__PROBLEM STATEMENT__
In which lines of the data does the string "mkSeries" appear? Copy every one.

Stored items
------------

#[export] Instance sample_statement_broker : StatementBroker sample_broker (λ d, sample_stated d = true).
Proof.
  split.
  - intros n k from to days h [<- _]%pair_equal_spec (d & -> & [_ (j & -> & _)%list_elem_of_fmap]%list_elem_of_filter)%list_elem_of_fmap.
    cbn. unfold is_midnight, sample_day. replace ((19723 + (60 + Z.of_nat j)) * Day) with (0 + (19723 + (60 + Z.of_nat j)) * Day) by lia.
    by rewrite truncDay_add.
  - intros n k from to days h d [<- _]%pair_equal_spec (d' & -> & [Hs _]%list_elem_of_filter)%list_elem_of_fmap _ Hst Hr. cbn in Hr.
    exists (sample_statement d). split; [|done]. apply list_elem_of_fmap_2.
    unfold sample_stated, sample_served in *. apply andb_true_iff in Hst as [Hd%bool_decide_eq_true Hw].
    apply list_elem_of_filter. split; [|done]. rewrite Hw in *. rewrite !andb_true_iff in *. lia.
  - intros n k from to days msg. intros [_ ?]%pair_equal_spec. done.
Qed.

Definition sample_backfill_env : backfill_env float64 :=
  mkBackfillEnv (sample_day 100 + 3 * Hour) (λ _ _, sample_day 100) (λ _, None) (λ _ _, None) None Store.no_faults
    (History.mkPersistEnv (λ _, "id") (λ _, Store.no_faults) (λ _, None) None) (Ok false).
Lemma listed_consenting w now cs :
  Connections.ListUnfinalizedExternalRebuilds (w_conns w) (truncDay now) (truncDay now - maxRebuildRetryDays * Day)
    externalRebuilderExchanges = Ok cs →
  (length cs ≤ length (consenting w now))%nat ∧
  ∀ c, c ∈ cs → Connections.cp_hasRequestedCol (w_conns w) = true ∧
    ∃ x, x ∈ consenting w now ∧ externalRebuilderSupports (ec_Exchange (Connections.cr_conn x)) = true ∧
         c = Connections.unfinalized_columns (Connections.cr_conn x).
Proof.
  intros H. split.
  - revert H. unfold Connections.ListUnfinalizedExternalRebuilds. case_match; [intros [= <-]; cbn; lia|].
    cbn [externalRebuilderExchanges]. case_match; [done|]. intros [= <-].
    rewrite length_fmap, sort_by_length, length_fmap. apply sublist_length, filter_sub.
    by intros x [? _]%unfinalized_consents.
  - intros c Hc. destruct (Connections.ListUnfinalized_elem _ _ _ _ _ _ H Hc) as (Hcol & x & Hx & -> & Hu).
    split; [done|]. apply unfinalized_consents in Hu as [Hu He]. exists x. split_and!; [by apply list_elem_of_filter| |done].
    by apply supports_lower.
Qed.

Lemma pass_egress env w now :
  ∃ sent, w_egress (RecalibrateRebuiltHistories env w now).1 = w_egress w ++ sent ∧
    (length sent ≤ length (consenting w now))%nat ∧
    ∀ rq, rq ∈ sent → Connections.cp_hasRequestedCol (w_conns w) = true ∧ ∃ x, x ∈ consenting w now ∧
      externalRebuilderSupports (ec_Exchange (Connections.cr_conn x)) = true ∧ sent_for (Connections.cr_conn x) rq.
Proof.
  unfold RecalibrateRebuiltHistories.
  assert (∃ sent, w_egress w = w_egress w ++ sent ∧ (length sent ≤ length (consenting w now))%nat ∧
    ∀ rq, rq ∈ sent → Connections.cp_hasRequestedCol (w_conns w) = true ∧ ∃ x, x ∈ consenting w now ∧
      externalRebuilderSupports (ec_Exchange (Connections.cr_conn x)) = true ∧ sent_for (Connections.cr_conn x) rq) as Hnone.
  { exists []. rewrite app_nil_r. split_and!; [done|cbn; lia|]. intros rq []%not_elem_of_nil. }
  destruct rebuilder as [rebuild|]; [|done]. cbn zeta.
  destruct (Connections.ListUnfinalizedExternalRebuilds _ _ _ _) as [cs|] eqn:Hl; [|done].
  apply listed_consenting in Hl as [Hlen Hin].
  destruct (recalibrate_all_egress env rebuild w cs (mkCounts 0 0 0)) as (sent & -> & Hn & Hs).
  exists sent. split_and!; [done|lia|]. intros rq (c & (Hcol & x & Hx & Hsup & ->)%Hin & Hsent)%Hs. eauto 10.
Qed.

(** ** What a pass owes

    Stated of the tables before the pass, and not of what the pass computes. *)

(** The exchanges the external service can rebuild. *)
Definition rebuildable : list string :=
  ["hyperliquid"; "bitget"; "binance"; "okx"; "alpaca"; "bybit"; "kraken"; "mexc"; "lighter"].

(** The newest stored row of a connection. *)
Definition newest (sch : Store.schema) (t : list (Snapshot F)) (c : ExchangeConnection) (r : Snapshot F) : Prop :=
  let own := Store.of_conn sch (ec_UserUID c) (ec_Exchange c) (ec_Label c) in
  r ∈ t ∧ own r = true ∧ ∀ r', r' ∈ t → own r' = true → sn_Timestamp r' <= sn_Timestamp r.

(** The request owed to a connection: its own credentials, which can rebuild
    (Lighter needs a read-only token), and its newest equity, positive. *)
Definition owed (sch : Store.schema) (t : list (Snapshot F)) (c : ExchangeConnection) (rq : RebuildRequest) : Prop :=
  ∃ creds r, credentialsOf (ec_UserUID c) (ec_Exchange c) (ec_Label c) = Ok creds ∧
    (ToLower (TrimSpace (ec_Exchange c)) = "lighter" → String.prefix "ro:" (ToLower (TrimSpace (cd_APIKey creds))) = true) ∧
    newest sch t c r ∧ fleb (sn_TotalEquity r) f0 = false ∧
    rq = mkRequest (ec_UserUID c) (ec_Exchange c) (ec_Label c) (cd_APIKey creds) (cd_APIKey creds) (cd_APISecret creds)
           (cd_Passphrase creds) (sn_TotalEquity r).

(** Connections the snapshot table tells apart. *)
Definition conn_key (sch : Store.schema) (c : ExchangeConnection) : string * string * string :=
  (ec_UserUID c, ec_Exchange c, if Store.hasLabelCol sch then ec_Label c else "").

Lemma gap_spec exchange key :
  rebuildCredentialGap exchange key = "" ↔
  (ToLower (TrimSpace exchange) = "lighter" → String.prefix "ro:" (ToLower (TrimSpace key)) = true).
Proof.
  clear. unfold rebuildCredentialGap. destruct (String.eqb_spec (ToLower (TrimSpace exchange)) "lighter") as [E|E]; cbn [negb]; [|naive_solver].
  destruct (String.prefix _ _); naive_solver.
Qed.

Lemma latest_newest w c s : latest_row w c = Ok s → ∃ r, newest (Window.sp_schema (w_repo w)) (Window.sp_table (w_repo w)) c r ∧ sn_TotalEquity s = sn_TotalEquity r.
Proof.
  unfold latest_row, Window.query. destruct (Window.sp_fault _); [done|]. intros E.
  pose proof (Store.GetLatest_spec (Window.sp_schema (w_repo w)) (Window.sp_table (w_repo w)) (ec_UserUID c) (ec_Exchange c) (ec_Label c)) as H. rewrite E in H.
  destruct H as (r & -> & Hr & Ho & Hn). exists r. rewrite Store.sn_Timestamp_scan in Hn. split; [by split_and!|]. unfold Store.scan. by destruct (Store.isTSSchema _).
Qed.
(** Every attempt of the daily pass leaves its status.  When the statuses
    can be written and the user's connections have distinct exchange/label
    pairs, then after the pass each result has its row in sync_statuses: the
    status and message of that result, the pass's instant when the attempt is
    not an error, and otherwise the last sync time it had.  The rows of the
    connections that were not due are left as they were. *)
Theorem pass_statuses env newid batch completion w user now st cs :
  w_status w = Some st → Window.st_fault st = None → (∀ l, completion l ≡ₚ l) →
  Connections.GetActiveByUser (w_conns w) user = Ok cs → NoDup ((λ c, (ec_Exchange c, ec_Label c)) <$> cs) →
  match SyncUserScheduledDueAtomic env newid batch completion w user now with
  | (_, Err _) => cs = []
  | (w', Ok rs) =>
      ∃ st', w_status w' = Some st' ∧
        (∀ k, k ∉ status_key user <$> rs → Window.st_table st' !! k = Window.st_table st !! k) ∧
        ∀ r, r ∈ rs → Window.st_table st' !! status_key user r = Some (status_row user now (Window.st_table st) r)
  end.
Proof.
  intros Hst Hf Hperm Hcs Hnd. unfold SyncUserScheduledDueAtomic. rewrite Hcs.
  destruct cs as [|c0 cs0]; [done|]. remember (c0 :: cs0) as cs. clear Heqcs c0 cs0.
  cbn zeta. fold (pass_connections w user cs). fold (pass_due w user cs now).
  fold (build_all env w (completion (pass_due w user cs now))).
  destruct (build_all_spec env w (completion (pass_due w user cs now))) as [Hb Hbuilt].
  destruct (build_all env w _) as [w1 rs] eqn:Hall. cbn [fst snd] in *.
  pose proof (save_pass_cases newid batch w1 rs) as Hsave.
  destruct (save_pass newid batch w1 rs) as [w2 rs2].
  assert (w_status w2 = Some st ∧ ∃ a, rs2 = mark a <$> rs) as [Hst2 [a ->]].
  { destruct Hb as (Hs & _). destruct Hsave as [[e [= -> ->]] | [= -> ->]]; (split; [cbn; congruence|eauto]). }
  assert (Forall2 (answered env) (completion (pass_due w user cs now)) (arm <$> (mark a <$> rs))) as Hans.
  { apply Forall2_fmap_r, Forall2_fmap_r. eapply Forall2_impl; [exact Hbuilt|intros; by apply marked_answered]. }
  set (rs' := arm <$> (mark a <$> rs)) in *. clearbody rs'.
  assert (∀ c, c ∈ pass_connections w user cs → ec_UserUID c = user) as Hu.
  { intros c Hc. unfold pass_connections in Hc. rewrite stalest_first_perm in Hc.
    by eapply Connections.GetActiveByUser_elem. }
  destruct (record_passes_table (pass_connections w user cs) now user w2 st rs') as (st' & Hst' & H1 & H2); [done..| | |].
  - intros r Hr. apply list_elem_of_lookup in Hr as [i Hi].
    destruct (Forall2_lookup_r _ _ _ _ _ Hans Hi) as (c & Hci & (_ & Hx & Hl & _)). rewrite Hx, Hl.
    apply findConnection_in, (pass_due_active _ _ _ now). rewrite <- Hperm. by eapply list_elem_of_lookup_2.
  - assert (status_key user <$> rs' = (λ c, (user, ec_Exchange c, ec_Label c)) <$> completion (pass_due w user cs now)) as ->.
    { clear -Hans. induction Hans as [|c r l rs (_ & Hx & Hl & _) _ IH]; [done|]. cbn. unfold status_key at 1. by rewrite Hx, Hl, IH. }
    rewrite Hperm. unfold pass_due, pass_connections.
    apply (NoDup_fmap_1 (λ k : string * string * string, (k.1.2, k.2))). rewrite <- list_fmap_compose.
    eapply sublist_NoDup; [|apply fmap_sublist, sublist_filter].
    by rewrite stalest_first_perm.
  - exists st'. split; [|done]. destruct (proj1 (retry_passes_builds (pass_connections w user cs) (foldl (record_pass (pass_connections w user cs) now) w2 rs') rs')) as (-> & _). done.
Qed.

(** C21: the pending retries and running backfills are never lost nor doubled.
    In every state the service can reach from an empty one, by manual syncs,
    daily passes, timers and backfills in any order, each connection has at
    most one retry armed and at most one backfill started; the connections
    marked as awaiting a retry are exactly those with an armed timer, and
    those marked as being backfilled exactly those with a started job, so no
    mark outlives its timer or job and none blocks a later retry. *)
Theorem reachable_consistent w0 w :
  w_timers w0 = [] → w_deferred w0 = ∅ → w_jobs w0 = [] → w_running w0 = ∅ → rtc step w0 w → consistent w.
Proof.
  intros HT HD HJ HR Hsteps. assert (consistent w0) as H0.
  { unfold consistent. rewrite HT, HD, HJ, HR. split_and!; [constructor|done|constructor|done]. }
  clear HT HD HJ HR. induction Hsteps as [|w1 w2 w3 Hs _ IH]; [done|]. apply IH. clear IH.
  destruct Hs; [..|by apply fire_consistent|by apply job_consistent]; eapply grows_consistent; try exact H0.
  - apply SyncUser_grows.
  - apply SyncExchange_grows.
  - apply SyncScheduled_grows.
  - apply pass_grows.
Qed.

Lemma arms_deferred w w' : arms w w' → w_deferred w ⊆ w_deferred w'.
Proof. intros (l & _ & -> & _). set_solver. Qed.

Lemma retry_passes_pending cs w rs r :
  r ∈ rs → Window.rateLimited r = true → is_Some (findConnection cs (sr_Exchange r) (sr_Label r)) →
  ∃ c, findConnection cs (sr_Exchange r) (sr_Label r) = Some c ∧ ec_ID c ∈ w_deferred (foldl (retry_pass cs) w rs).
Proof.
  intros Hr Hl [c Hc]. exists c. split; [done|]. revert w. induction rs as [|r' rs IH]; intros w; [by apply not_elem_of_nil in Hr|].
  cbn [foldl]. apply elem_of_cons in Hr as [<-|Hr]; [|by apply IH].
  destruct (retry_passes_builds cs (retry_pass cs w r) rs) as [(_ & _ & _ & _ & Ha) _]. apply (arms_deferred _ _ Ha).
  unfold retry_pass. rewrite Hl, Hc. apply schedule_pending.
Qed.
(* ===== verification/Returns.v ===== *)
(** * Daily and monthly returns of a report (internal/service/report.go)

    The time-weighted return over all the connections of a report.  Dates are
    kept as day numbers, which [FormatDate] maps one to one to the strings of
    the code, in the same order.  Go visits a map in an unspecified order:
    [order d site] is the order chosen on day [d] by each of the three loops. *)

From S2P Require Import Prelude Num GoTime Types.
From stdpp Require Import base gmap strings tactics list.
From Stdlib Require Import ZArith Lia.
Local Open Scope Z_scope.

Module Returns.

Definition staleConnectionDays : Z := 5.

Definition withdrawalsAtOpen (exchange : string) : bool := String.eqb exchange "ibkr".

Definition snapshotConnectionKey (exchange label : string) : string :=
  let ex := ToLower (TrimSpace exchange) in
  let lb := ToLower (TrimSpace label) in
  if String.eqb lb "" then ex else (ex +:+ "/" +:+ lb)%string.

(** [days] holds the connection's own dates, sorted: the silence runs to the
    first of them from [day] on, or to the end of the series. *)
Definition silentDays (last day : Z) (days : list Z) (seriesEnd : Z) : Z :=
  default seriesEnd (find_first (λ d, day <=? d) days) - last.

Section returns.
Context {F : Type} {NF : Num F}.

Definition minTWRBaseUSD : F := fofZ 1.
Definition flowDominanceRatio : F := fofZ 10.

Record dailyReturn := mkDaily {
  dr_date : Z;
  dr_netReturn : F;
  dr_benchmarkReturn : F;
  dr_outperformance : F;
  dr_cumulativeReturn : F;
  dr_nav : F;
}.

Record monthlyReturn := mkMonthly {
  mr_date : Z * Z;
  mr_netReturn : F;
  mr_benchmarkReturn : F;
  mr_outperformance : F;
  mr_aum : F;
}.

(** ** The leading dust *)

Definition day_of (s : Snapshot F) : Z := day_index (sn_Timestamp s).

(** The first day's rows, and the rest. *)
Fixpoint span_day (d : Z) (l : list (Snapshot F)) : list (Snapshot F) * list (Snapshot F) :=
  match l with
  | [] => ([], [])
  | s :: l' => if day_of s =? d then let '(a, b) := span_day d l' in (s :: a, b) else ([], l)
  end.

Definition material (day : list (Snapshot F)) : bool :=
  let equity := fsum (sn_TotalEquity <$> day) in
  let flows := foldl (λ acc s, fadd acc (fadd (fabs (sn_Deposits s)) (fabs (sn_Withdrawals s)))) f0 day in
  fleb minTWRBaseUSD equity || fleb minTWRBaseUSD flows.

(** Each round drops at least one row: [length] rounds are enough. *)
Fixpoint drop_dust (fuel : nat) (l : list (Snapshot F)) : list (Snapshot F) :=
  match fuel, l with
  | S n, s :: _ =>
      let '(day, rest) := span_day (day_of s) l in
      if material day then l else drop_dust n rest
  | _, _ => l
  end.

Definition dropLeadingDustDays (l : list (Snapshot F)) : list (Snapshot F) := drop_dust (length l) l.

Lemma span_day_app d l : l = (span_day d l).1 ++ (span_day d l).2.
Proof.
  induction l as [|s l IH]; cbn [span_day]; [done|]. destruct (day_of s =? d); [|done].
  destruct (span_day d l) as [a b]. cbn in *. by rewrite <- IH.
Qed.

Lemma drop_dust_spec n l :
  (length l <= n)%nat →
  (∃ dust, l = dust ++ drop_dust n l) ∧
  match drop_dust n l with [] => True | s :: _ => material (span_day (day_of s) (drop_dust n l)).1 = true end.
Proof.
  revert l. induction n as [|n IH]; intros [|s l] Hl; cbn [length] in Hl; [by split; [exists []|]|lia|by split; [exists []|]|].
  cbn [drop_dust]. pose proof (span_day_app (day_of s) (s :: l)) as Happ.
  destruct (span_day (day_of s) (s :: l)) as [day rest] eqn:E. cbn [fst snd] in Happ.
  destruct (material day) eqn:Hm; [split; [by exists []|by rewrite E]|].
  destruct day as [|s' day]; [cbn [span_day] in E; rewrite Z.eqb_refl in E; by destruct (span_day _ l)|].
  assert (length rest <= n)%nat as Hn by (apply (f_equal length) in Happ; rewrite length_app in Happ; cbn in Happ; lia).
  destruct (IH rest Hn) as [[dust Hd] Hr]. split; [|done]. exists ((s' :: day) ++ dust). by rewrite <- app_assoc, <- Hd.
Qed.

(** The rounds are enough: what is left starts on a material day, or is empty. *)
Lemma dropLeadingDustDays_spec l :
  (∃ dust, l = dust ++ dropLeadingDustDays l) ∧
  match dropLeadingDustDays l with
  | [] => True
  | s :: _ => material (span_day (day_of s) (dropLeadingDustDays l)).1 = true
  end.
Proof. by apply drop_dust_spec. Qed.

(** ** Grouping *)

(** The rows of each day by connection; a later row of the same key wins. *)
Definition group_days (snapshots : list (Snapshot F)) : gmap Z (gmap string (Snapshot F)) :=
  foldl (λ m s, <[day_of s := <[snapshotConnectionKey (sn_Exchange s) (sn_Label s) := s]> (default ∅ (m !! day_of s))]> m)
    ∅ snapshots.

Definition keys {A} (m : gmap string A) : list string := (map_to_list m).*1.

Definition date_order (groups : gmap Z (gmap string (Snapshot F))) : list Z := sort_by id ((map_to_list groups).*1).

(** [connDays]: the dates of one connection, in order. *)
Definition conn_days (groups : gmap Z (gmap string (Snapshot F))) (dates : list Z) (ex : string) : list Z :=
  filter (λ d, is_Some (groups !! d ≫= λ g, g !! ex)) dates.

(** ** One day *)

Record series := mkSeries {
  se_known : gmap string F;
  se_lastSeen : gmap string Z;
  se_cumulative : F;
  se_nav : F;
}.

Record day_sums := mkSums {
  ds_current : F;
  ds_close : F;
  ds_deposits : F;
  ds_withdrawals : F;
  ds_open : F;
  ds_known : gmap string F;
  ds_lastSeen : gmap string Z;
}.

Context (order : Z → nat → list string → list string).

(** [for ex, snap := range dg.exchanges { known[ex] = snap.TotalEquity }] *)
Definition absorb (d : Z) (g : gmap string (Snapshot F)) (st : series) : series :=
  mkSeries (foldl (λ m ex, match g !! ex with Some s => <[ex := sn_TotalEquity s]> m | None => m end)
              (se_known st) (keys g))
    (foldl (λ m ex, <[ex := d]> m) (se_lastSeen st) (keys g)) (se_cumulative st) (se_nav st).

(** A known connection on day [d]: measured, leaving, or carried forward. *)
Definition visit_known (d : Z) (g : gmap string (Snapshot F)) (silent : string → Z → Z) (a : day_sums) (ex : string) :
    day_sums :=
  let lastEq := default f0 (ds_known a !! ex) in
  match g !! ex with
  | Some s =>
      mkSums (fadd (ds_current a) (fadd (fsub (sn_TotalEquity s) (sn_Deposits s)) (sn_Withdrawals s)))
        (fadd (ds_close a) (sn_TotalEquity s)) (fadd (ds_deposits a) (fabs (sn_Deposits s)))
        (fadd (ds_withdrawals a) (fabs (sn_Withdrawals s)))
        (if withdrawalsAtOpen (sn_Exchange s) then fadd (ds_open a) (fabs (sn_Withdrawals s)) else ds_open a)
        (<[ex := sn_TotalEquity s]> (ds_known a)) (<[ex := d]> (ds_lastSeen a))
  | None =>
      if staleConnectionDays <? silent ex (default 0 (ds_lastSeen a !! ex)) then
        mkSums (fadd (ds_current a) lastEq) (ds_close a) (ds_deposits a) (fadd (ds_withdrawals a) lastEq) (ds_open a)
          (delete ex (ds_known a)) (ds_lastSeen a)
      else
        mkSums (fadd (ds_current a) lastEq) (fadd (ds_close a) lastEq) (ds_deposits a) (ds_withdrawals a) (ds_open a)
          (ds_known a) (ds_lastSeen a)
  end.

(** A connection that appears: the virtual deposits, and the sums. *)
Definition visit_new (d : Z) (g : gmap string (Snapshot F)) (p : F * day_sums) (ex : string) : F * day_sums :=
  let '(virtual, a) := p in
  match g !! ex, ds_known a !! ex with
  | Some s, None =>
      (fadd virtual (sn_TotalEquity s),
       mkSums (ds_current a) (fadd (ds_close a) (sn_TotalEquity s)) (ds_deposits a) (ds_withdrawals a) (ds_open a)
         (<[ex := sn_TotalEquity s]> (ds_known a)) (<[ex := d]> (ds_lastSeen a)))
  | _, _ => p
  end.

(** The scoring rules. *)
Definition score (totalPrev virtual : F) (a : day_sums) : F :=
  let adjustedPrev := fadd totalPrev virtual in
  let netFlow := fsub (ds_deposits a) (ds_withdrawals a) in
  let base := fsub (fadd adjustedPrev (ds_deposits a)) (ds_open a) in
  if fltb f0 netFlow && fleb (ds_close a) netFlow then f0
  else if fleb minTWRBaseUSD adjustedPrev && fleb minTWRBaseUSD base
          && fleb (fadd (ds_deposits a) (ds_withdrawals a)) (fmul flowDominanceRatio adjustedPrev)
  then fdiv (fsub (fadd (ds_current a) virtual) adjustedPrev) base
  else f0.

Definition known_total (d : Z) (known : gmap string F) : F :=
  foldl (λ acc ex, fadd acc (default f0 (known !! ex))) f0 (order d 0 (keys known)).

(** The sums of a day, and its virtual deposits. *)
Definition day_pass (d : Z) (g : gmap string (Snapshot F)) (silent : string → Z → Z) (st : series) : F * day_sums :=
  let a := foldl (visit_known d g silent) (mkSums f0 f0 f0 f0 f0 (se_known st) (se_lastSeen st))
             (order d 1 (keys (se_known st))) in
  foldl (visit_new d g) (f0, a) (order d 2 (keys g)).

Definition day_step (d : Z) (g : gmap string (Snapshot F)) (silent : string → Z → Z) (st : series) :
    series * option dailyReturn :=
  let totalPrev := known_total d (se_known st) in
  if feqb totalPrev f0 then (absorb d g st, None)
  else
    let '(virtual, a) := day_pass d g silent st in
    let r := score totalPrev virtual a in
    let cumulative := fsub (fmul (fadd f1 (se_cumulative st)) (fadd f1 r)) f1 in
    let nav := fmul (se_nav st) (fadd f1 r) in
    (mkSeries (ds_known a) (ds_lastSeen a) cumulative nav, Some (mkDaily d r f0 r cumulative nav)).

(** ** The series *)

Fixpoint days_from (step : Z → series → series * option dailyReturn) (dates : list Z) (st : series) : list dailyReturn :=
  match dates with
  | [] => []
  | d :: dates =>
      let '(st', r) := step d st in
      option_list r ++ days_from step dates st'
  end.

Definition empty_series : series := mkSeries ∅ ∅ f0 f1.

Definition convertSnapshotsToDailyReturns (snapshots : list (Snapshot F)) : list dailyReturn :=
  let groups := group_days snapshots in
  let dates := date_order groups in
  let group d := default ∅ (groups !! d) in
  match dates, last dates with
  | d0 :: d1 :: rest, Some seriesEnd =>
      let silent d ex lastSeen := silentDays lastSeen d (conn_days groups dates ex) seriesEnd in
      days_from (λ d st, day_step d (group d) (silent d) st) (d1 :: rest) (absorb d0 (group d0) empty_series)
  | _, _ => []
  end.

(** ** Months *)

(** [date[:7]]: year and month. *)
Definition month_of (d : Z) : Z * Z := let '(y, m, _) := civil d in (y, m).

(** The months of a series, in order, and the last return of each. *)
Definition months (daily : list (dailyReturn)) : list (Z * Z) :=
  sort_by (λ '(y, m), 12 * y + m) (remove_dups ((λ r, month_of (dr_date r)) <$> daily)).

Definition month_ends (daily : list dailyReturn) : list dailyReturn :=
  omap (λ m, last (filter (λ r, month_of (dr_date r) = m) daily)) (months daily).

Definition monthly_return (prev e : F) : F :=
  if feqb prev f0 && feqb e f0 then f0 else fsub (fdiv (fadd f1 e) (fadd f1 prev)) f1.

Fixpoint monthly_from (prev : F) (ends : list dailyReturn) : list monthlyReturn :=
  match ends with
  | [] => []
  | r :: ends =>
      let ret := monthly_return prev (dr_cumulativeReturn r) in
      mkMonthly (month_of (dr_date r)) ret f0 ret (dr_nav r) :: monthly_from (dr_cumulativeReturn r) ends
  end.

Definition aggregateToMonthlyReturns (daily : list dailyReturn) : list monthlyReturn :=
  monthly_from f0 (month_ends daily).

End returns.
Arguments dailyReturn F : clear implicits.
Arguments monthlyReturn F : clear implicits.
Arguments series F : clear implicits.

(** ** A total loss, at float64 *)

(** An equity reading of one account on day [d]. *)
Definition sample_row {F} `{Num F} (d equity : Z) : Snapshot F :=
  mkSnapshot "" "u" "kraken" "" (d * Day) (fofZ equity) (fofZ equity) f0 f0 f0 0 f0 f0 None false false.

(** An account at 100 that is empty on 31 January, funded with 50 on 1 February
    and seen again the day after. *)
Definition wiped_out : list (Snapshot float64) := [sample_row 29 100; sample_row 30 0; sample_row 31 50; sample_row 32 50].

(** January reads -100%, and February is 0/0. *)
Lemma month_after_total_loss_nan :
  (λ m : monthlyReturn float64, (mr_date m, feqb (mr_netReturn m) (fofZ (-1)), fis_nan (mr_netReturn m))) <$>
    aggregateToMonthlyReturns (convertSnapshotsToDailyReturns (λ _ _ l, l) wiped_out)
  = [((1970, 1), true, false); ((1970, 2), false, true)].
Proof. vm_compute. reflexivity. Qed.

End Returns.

------------

__WRITTEN RESPONSE__
Record series := mkSeries {
  mkSeries (foldl (λ m ex, match g !! ex with Some s => <[ex := sn_TotalEquity s]> m | None => m end)
    (mkSeries (ds_known a) (ds_lastSeen a) cumulative nav, Some (mkDaily d r f0 r cumulative nav)).
Definition empty_series : series := mkSeries ∅ ∅ f0 f1.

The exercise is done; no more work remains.